同センターでは「7市町では、今後、水稲に被害が出る恐れが高い。出穂期頃とその7~10日後(入熟期頃)に液剤で防除してほしい。越冬が確認されなかった地域でも定期的にほ場を見て、早期発見、早期防除に努めてほしい」と話している。
落葉下の越冬成虫(栃木県南部) 提供:栃木県農業総合センター提供
栃木県内のイネカメムシの越冬確認状況
出所:栃木県農業総合センター「植物防疫ニュースNo1」(令和7年4月11日)
●群馬でも越冬成虫確認
イネカメムシの越冬は群馬県でも確認された。同県農業技術センターでは、「2023年、24年と続けて被害があったので、24年に越冬が見つかった場所を25年1~2月に調査し越冬成虫を確認した。

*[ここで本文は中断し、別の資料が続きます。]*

(** A platform that swaps bytes. *)
#[global] Instance swap_endian : EndianImpl :=
  {| HostToNet n v := le_val (be_bytes n v); NetToHost n v := be_val (le_bytes n v) |}.

#[global] Instance swap_endian_laws : EndianLaws.
Proof.
  split; cbn [HostToNet NetToHost swap_endian].
  - intros n v Hv. rewrite <-(be_bytes_length n v) at 1. apply le_bytes_val, be_bytes_bytes.
  - intros l Hl. by rewrite le_bytes_val.
Qed.

Definition kVarInt62MaxValue : Z := 4611686018427387903.
Definition kVarInt62ErrorMask : Z := 13835058055282163712.
Definition kVarInt62Mask8Bytes : Z := 4611686017353646080.
Definition kVarInt62Mask4Bytes : Z := 1073725440.
Definition kVarInt62Mask2Bytes : Z := 16320.
Definition kMaxQuicStreamId : Z := 4294967295.
Definition kQuicMaxConnectionIdLength : Z := 18.

Definition kUFloat16ExponentBits : Z := 5.
Definition kUFloat16MaxExponent : Z := 2 ^ kUFloat16ExponentBits - 2.
Definition kUFloat16MantissaBits : Z := 16 - kUFloat16ExponentBits.
Definition kUFloat16MantissaEffectiveBits : Z := kUFloat16MantissaBits + 1.
Definition kUFloat16MaxValue : Z :=
  Z.shiftl (2 ^ kUFloat16MantissaEffectiveBits - 1) kUFloat16MaxExponent.

(** ** The writer *)

Module Writer.

(** [buffer] has [capacity_] bytes, of which the first [length_] are written. *)
Record t := mk { buffer : list Z; length_ : Z; endianness : Endianness }.

Definition capacity (w : t) : Z := zlen (buffer w).
Definition remaining (w : t) : Z := capacity w - length_ w.

Abbreviation action := (t → bool * t).

(** [a && b]: the second is not run when the first fails. *)
Definition andthen (a b : action) : action := λ w,
  let '(ok, w) := a w in if ok then b w else (false, w).

Declare Scope writer_scope.
Notation "a &&& b" := (andthen a b) (at level 40, left associativity) : writer_scope.
#[local] Open Scope writer_scope.

Definition ret (b : bool) : action := λ w, (b, w).

(** Storing bytes at [buffer_ + length_] and moving [length_] past them. *)
Definition put (data : list Z) (w : t) : t :=
  mk (take (Z.to_nat (length_ w)) (buffer w) ++ data
      ++ drop (Z.to_nat (length_ w) + length data) (buffer w))
     (length_ w + zlen data) (endianness w).

(** [BeginWrite] returns a position or null. *)
Definition BeginWrite (len : Z) (w : t) : bool :=
  if capacity w <? length_ w then false else
  if capacity w - length_ w <? len then false else true.

Definition WriteBytes (data : list Z) : action := λ w,
  if BeginWrite (zlen data) w then (true, put data w) else (false, w).

(** An integer of [n] bytes, converted when the writer is in network order. *)
Definition WriteUInt `{EndianImpl} (n : nat) (value : Z) : action := λ w,
  let value := if decide (endianness w = NETWORK_BYTE_ORDER) then HostToNet n value else value in
  WriteBytes (le_bytes n value) w.

Definition WriteUInt8 (value : Z) : action := WriteBytes [value].
Definition WriteUInt16 `{EndianImpl} : Z → action := WriteUInt 2.
Definition WriteUInt32 `{EndianImpl} : Z → action := WriteUInt 4.
Definition WriteUInt64 `{EndianImpl} : Z → action := WriteUInt 8.

Definition WriteBytesToUInt64 `{EndianImpl} (num_bytes : nat) (value : Z) : action := λ w,
  if 8 <? Z.of_nat num_bytes then (false, w) else
  if decide (endianness w = HOST_BYTE_ORDER)
  then WriteBytes (take num_bytes (le_bytes 8 value)) w
  else WriteBytes (drop (8 - num_bytes) (le_bytes 8 (HostToNet 8 value))) w.

(** One round of the binary search for the highest bit. *)
Definition uf16_step (s : Z * Z) (offset : Z) : Z * Z :=
  let '(exponent, value) := s in
  if Z.shiftl 1 (kUFloat16MantissaBits + offset) <=? value
  then (exponent + offset, Z.shiftr value offset) else (exponent, value).

Definition uf16_result (value : Z) : Z :=
  if value <? Z.shiftl 1 kUFloat16MantissaEffectiveBits then value else
  if kUFloat16MaxValue <=? value then 65535 else
  let '(exponent, value) := fold_left uf16_step [16; 8; 4; 2; 1] (0, value) in
  wrap16 (value + Z.shiftl exponent kUFloat16MantissaBits).

Definition WriteUFloat16 `{EndianImpl} (value : Z) : action := λ w,
  let result := uf16_result value in
  let result := if decide (endianness w = NETWORK_BYTE_ORDER) then HostToNet 2 result else result in
  WriteBytes (le_bytes 2 result) w.

Definition WriteStringPiece (val : list Z) : action := WriteBytes val.

Definition WriteStringPiece16 `{EndianImpl} (val : list Z) : action :=
  if 65535 <? zlen val then ret false else WriteUInt16 (zlen val) &&& WriteBytes val.

Definition WriteRepeatedByte (byte : Z) (count : Z) : action := λ w,
  if BeginWrite count w then (true, put (replicate (Z.to_nat count) byte) w) else (false, w).

Definition WritePadding (w : t) : t :=
  if capacity w <? length_ w then w
  else put (replicate (Z.to_nat (capacity w - length_ w)) 0) w.

Definition WritePaddingBytes (count : Z) : action := WriteRepeatedByte 0 count.

Definition WriteConnectionId (connection_id : list Z) : action :=
  match connection_id with [] => ret true | _ => WriteBytes connection_id end.

Definition WriteTag (tag : Z) : action := WriteBytes (le_bytes 4 tag).

(** [RandBytes] is the random source: the bytes it gives for a length. *)
Definition WriteRandomBytes (RandBytes : Z → list Z) (len : Z) : action := λ w,
  if BeginWrite len w then (true, put (RandBytes len) w) else (false, w).

Definition Seek (len : Z) : action := λ w,
  if BeginWrite len w then (true, mk (buffer w) (length_ w + len) (endianness w)) else (false, w).

(** [(value >> n) & 0xff]. *)
Definition byte_at (value n : Z) : Z := Z.land (Z.shiftr value n) 255.

(** The bytes of the four encodings. *)
Definition varint8 (value : Z) : list Z :=
  [Z.land (Z.shiftr value 56) 63 + 192; byte_at value 48; byte_at value 40; byte_at value 32;
   byte_at value 24; byte_at value 16; byte_at value 8; byte_at value 0].
Definition varint4 (value : Z) : list Z :=
  [Z.land (Z.shiftr value 24) 63 + 128; byte_at value 16; byte_at value 8; byte_at value 0].
Definition varint2 (value : Z) : list Z :=
  [Z.land (Z.shiftr value 8) 63 + 64; byte_at value 0].
Definition varint1 (value : Z) : list Z := [Z.land value 63].

Definition WriteVarInt62 (value : Z) : action := λ w,
  let remaining := capacity w - length_ w in
  if Z.land value kVarInt62ErrorMask =? 0 then
    if negb (Z.land value kVarInt62Mask8Bytes =? 0) then
      if 8 <=? remaining then (true, put (varint8 value) w) else (false, w)
    else if negb (Z.land value kVarInt62Mask4Bytes =? 0) then
      if 4 <=? remaining then (true, put (varint4 value) w) else (false, w)
    else if negb (Z.land value kVarInt62Mask2Bytes =? 0) then
      if 2 <=? remaining then (true, put (varint2 value) w) else (false, w)
    else if 1 <=? remaining then (true, put (varint1 value) w) else (false, w)
  else (false, w).

(** [QuicVariableLengthIntegerLength] as its value. *)
Definition GetVarInt62Len (value : Z) : Z :=
  if negb (Z.land value kVarInt62ErrorMask =? 0) then 0 else
  if negb (Z.land value kVarInt62Mask8Bytes =? 0) then 8 else
  if negb (Z.land value kVarInt62Mask4Bytes =? 0) then 4 else
  if negb (Z.land value kVarInt62Mask2Bytes =? 0) then 2 else 1.

(** [WriteVarInt62(value, write_length)]; the arguments of the narrow writes are truncated. *)
Definition WriteVarInt62_len `{EndianImpl} (value write_length : Z) : action := λ w,
  let remaining := capacity w - length_ w in
  if remaining <? write_length then (false, w) else
  let min_length := GetVarInt62Len value in
  if write_length <? min_length then (false, w) else
  if write_length =? min_length then WriteVarInt62 value w else
  if write_length =? 2 then (WriteUInt8 64 &&& WriteUInt8 (wrap8 value)) w else
  if write_length =? 4 then
    (WriteUInt8 128 &&& WriteUInt8 0 &&& WriteUInt16 (wrap16 value)) w else
  if write_length =? 8 then
    (WriteUInt8 192 &&& WriteUInt8 0 &&& WriteUInt16 0 &&& WriteUInt32 (wrap32 value)) w else
  (false, w).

注意と適期防除を呼びかけている」と説明する。
●24年は37都府県で被害
斑点米カメムシ類の一種、イネカメムシは国内で発生量が増加し、農水省のまとめでは2024年は南東北から関東以西の37都府県で発生が確認されている(未確認は北海道、青森、岩手、宮城、秋田、山形、長野、新潟、富山、沖縄の10道県)。24年産米では「イネカメムシにやられ収量が落ちた」という農家は多い。
1950年代までは斑点米被害を出す稲の主要害虫だったが、1960年代以降は発生量が激減。一部地域では絶滅寸前となっていたが、2021年頃から大きく増え、深刻な被害が広がった。農水省も4月16日に発表した「令和7年度病中害発生予報第1号」で、イネカメムシについて、発生状況把握と防除を呼びかけている。